On a global scale, the North is less affected by global warming than the tropical areas of the South where disasters are already routinely apocalyptic. Reducing immobile carbon deposits by mechanized capture from the atmosphere is far more effective than planting trees. The physics and financial obstacles to large-scale reductions are already feasible, but the political obstacles are immense. The best article by far that I have read on this theme is David Wallace-Wells’ brilliant, moving and very detailed essay, ‘The case for climate reparations’ (2021).
Returning to the relevance of Kant’s essay today, if free trade was the nineteenth century’s answer to the resistance of local agrarian monopolies to urban industrialization, our challenge is to install free movement in the world that was the lynchpin of his argument. Unequal societies insist on fixing those they exploit firmly where they can be controlled. Movement of people is the antithesis of this inequality, and billions of peasants, slaves and serfs, women, youth, and ethnic minorities have taken advantage of increased movement as a means of escaping it. Today’s states, however, have many more powers for controlling people in place than in Kant’s times and apartheid has gone global at all levels of society as a result.

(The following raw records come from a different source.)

(* ===== verification/PermissionEngine.v ===== *)
(** * The permission engine: decisions

    crates/solaris-agent/src/permission_engine.rs and permission_engine/
    evaluation.rs: how rules, the preset of the mode and a ceiling decide about an
    effect, what a boundary allows, what a lease covers, the reviewer of the mode
    Auto, and the store of leases. *)
From S2P Require Import Prelude Json Types WorkflowTypes Paths NetworkDomains PermissionTypes.

(** ** Commands and resources *)

(** The characters a shell gives a meaning to. *)
Definition shell_characters : list ascii :=
  ["&"%char; "|"%char; ";"%char; ">"%char; "<"%char; "`"%char; "010"%char; "013"%char].

Definition command_is_structurally_safe (command : string) : bool :=
  let trimmed := trim command in
  nonempty_string trimmed && negb (contains_any shell_characters trimmed) &&
  negb (contains trimmed "$(").

Definition is_low_risk_introspection_command (command : string) : bool :=
  let command := to_ascii_lowercase (trim command) in
  if bool_decide (command = "") || contains_any shell_characters command || contains command "$("
  then false
  else bool_decide (command = "pwd") || bool_decide (command = "git status") ||
       starts_with command "git status " || bool_decide (command = "git log") ||
       starts_with command "git log " || bool_decide (command = "git rev-parse --show-toplevel") ||
       bool_decide (command = "git branch --show-current").

Definition namespaced_resource_matches (resource allowed : string) : bool :=
  bool_decide (resource = allowed) ||
  match strip_prefix allowed resource with
  | Some suffix => starts_with suffix ":" || starts_with suffix "/" || starts_with suffix "#"
  | None => false
  end.

Definition domain_matches (domain allowed : string) : bool :=
  bool_decide (allowed = "*") ||
  match permission_domain_is_covered domain allowed with Ok b => b | Err _ => false end.

(** ** The reviewer *)

Definition PermissionReviewer : Type := EffectRequest → PermissionDecision.

Definition deterministic_auto_reviewer : PermissionReviewer := λ request,
  match ed_class (rq_descriptor request) with
  | Process =>
      let commands := rf_process_commands (ed_resources (rq_descriptor request)) in
      if forallb is_low_risk_introspection_command commands && negb (bool_decide (commands = []))
      then Allow else Ask
  | _ => Ask
  end.

(** ** Rules *)

Definition runtime_rule (capability : string) : PermissionRule :=
  {| pr_capability := Some capability; pr_action := None; pr_effect_class := Some Network;
     pr_resource_prefixes := []; pr_decision := Allow |}.

Definition replace_runtime_rules (generated : gmap string (list PermissionRule)) :
    gmap string (list PermissionRule) :=
  <["runtime:permission-mode" := runtime_rule <$> ["ProviderRequest"; "AutoCompact"]]> generated.

Definition preset_default (mode : PermissionMode) (class : EffectClass) : PermissionDecision :=
  match mode with
  | Plan =>
      match class with
      | ReadOnly | AgentLifecycle | MeshStateMutation => Allow
      | WorkspaceMutation | Process | Network | ExternalSideEffect => Deny
      end
  | Auto =>
      match class with
      | ReadOnly | AgentLifecycle | MeshStateMutation | WorkspaceMutation => Allow
      | Process | Network => AutoReview
      | ExternalSideEffect => Ask
      end
  | Bypass => Allow
  end.

(** [option.is_some_and(|value| value != x)]. *)
Definition other_than {A} `{EqDecision A} (o : option A) (x : A) : bool :=
  match o with Some v => bool_decide (v ≠ x) | None => false end.

Section evaluation.
Context {I : Type} (fs : FileSystem I).

(** Which resources of the effect match a prefix of the rule. *)
Definition resource_matches (rule : PermissionRule) (d : EffectDescriptor) : list bool :=
  let prefixes := pr_resource_prefixes rule in
  let r := ed_resources d in
  ((λ resource, existsb (permission_path_matches fs resource) prefixes) <$> rf_file_reads r ++ rf_file_writes r) ++
  ((λ domain, existsb (domain_matches domain) prefixes) <$> rf_network_domains r) ++
  ((λ command, existsb (λ approved, bool_decide (command = approved) && command_is_structurally_safe command)
                 prefixes) <$> rf_process_commands r) ++
  ((λ resource, existsb (namespaced_resource_matches resource) prefixes) <$> rf_external_resources r) ++
  ((λ resource, existsb (namespaced_resource_matches resource) prefixes) <$> rf_mesh_resources r).

Definition rule_matches (rule : PermissionRule) (capability : string) (d : EffectDescriptor) : bool :=
  if other_than (pr_capability rule) capability then false
  else if other_than (pr_action rule) (ed_action d) then false
  else if other_than (pr_effect_class rule) (ed_class d) then false
  else if bool_decide (pr_resource_prefixes rule = []) then true
  else
    let matching := resource_matches rule d in
    if bool_decide (matching = []) then false
    else if decide (pr_decision rule = Deny) then existsb id matching
    else forallb id matching.

(** ** Leases *)

Record LeaseEntry : Type := { le_lease : CapabilityLease; le_uses : Z }.

Definition grants_cover (grants : AdditionalPermissions) (d : EffectDescriptor) : bool :=
  let r := ed_resources d in
  bool_decide (rf_external_resources r = []) &&
  (negb (rf_unrestricted_file_reads r) || xp_unrestricted_file_reads grants) &&
  (negb (rf_unrestricted_file_writes r) || xp_unrestricted_file_writes grants) &&
  (negb (rf_unrestricted_network r) || xp_unrestricted_network grants) &&
  (negb (rf_unrestricted_process r) || xp_unrestricted_process grants) &&
  forallb (λ resource, existsb (path_within fs resource) (xp_file_reads grants)) (rf_file_reads r) &&
  forallb (λ resource, existsb (path_within fs resource) (xp_file_writes grants)) (rf_file_writes r) &&
  forallb (λ domain, existsb (domain_matches domain) (xp_network_domains grants)) (rf_network_domains r) &&
  forallb (λ command,
    match xp_process_command_prefix grants with
    | Some approved =>
        bool_decide (command = approved) &&
        (negb (bool_decide (rf_process_invocations r = [])) || command_is_structurally_safe command)
    | None => false
    end) (rf_process_commands r) &&
  forallb (λ invocation, bool_decide (invocation ∈ xp_process_invocations grants))
    (rf_process_invocations r).

Definition lease_matches (entry : LeaseEntry) (run_id : RunId) (request : EffectRequest) (now : Z) : bool :=
  let lease := le_lease entry in
  if bool_decide (cl_capability lease ≠ rq_capability request) then false
  else if other_than (cl_action lease) (ed_action (rq_descriptor request)) then false
  else if match cl_expires_at_unix_ms lease with Some t => bool_decide (t ≤ now)%Z | None => false end
  then false
  else if match cl_max_uses lease with Some n => bool_decide (n ≤ le_uses entry)%Z | None => false end
  then false
  else
    match cl_scope lease with
    | ScopeEffect effect_id => bool_decide (effect_id = rq_effect_id request)
    | ScopeOperation operation_id =>
        bool_decide (operation_id = rq_operation_id request) && grants_cover (cl_grants lease) (rq_descriptor request)
    | ScopeRun lease_run => bool_decide (lease_run = run_id) && grants_cover (cl_grants lease) (rq_descriptor request)
    end.

(** [CapabilityLeaseStore]. *)
Definition restore_lease_entry (leases : list LeaseEntry) (lease : CapabilityLease) (uses : Z) :
    list LeaseEntry :=
  (if bool_decide (cl_lease_id lease = "") then leases
   else List.filter (λ entry, negb (bool_decide (cl_lease_id (le_lease entry) = cl_lease_id lease))) leases)
  ++ [{| le_lease := lease; le_uses := uses |}].

Definition issue_lease_entry (leases : list LeaseEntry) (lease : CapabilityLease) : list LeaseEntry :=
  restore_lease_entry leases lease 0.

Definition leases_cover (leases : list LeaseEntry) (run_id : RunId) (request : EffectRequest) (now : Z) : bool :=
  existsb (λ entry, lease_matches entry run_id request now) leases.

(** [consume_with]: the first lease that matches is used once more, after its
    use was made durable by [persist], which runs on a store [W] of its own. *)
Fixpoint consume_entry {W E} (persist : W → string → Z → W * result unit E) (w : W)
    (leases : list LeaseEntry) (run_id : RunId) (request : EffectRequest) (now : Z) :
    W * list LeaseEntry * result bool E :=
  match leases with
  | [] => (w, [], Ok false)
  | entry :: rest =>
      if lease_matches entry run_id request now then
        let next_use := Z.min u32_max (le_uses entry + 1) in
        match persist w (cl_lease_id (le_lease entry)) next_use with
        | (w, Ok _) => (w, {| le_lease := le_lease entry; le_uses := next_use |} :: rest, Ok true)
        | (w, Err e) => (w, leases, Err e)
        end
      else
        match consume_entry persist w rest run_id request now with
        | (w, rest, r) => (w, entry :: rest, r)
        end
  end.

(** ** Boundaries *)

Definition boundary_allows (b : ExecutionBoundary) (d : EffectDescriptor) : bool :=
  let r := ed_resources d in
  let reads_allowed :=
    (negb (rf_unrestricted_file_reads r) || eb_unrestricted_file_reads b) &&
    (bool_decide (rf_file_reads r = []) || eb_unrestricted_file_reads b ||
     forallb (λ resource, existsb (path_within fs resource) (eb_readable_roots b)) (rf_file_reads r)) in
  let writes_allowed :=
    if rf_unrestricted_file_writes r && negb (eb_unrestricted_file_writes b) then false
    else if bool_decide (rf_file_writes r = [])
    then negb (bool_decide (ed_class d = WorkspaceMutation)) || eb_unrestricted_file_writes b
    else eb_unrestricted_file_writes b ||
         forallb (λ resource, existsb (path_within fs resource) (eb_writable_roots b)) (rf_file_writes r) in
  let network_allowed :=
    if rf_unrestricted_network r && negb (eb_unrestricted_network b) then false
    else if bool_decide (rf_network_domains r = [])
    then negb (bool_decide (ed_class d = Network)) || eb_unrestricted_network b
    else eb_unrestricted_network b ||
         forallb (λ domain, existsb (domain_matches domain) (eb_network_domains b)) (rf_network_domains r) in
  let process_commands_allowed :=
    bool_decide (rf_process_commands r = []) || eb_unrestricted_process b ||
    forallb (λ command,
      existsb (λ approved, bool_decide (command = approved) &&
        (negb (bool_decide (rf_process_invocations r = [])) || command_is_structurally_safe command))
        (eb_process_command_prefixes b)) (rf_process_commands r) in
  let process_invocations_allowed :=
    bool_decide (rf_process_invocations r = []) || eb_unrestricted_process b ||
    forallb (λ invocation, bool_decide (invocation ∈ eb_process_invocations b)) (rf_process_invocations r) in
  let process_allowed :=
    if rf_unrestricted_process r && negb (eb_unrestricted_process b) then false
    else if bool_decide (rf_process_commands r = []) && bool_decide (rf_process_invocations r = [])
    then negb (bool_decide (ed_class d = Process)) || eb_unrestricted_process b
    else process_commands_allowed && process_invocations_allowed in
  let external_allowed :=
    if bool_decide (rf_external_resources r = [])
    then negb (bool_decide (ed_class d = ExternalSideEffect)) || eb_unrestricted_external_side_effects b
    else eb_unrestricted_external_side_effects b ||
         forallb (λ resource, existsb (namespaced_resource_matches resource) (eb_external_resource_prefixes b))
           (rf_external_resources r) in
  reads_allowed && writes_allowed && network_allowed && process_allowed && external_allowed.

(** ** Evaluation *)

Record PermissionEvaluation : Type := {
  pe_decision : PermissionDecision;
  pe_matched_rule_index : option nat;
  pe_matched_lease : bool;
  pe_reason : string;
}.

Definition denied (reason : string) : PermissionEvaluation :=
  {| pe_decision := Deny; pe_matched_rule_index := None; pe_matched_lease := false; pe_reason := reason |}.

(** The last rule that matches, and the last one that denies. *)
Fixpoint match_rules (index : nat) (rules : list PermissionRule) (capability : string) (d : EffectDescriptor)
    (latest latest_deny : option (nat * PermissionDecision)) : option (nat * PermissionDecision) :=
  match rules with
  | [] => match latest_deny with Some m => Some m | None => latest end
  | rule :: rules =>
      if rule_matches rule capability d then
        let m := Some (index, pr_decision rule) in
        match_rules (S index) rules capability d m
          (if decide (pr_decision rule = Deny) then m else latest_deny)
      else match_rules (S index) rules capability d latest latest_deny
  end.

Record PermissionEngine : Type := {
  en_mode : PermissionMode;
  en_hard_ceiling : PermissionCeiling;
  en_scope_ceiling : PermissionCeiling;
  en_role_ceiling : PermissionCeiling;
  en_rules : list PermissionRule;
}.

Definition effective_ceiling (e : PermissionEngine) : PermissionCeiling :=
  ceiling_intersect (ceiling_intersect (en_hard_ceiling e) (en_scope_ceiling e)) (en_role_ceiling e).

Definition engine_evaluate (e : PermissionEngine) (capability : string) (d : EffectDescriptor) :
    PermissionEvaluation :=
  let mode := en_mode e in
  let ceiling := if decide (mode = Plan) then ceiling_intersect (effective_ceiling e) ceiling_plan
                 else effective_ceiling e in
  if negb (ceiling_allows ceiling (ed_class d)) then denied "effect exceeds permission ceiling"
  else
    let matched := match_rules 0 (en_rules e) capability d None None in
    let base := default (preset_default mode (ed_class d)) (snd <$> matched) in
    {| pe_decision :=
         match mode, base with
         | _, Deny => Deny
         | Bypass, Ask | Bypass, AutoReview => Allow
         | _, _ => base
         end;
       pe_matched_rule_index := fst <$> matched;
       pe_matched_lease := false;
       pe_reason := if bool_decide (is_Some (fst <$> matched)) then "matched ordered permission rule"
                    else mode_debug mode +:+ " preset default" |}.
End evaluation.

This system must ultimately fail to exclude the world’s poor from seeking a better life in rich countries. 78 percent of the world’s population were Asian and African in 2022, estimated to rise to 84 percent in 2100, but in very different shares with half the world’s children 18 and under African. The Americas, Europe, Russia and Oceania will amount to 16 percent. Europeans, who were 25 percent of the world’s people in 1900—36 percent including the lands of temperate zone new settlement—will have only 6 percent then, and a large part of that will be of African and Asian origin.
In Kant’s thinking, if strong states wish to protect their precious national cultures from excessive mixture, they would be better off spending their money helping the South to build up their economies and fend off climatic disasters than persisting with trying to protect their borders from an influx of poor refugees. If important coalitions of states adopted free movement as a human right, such a strategy would be preferable for many on both sides, not to mention immensely fairer than the situation today.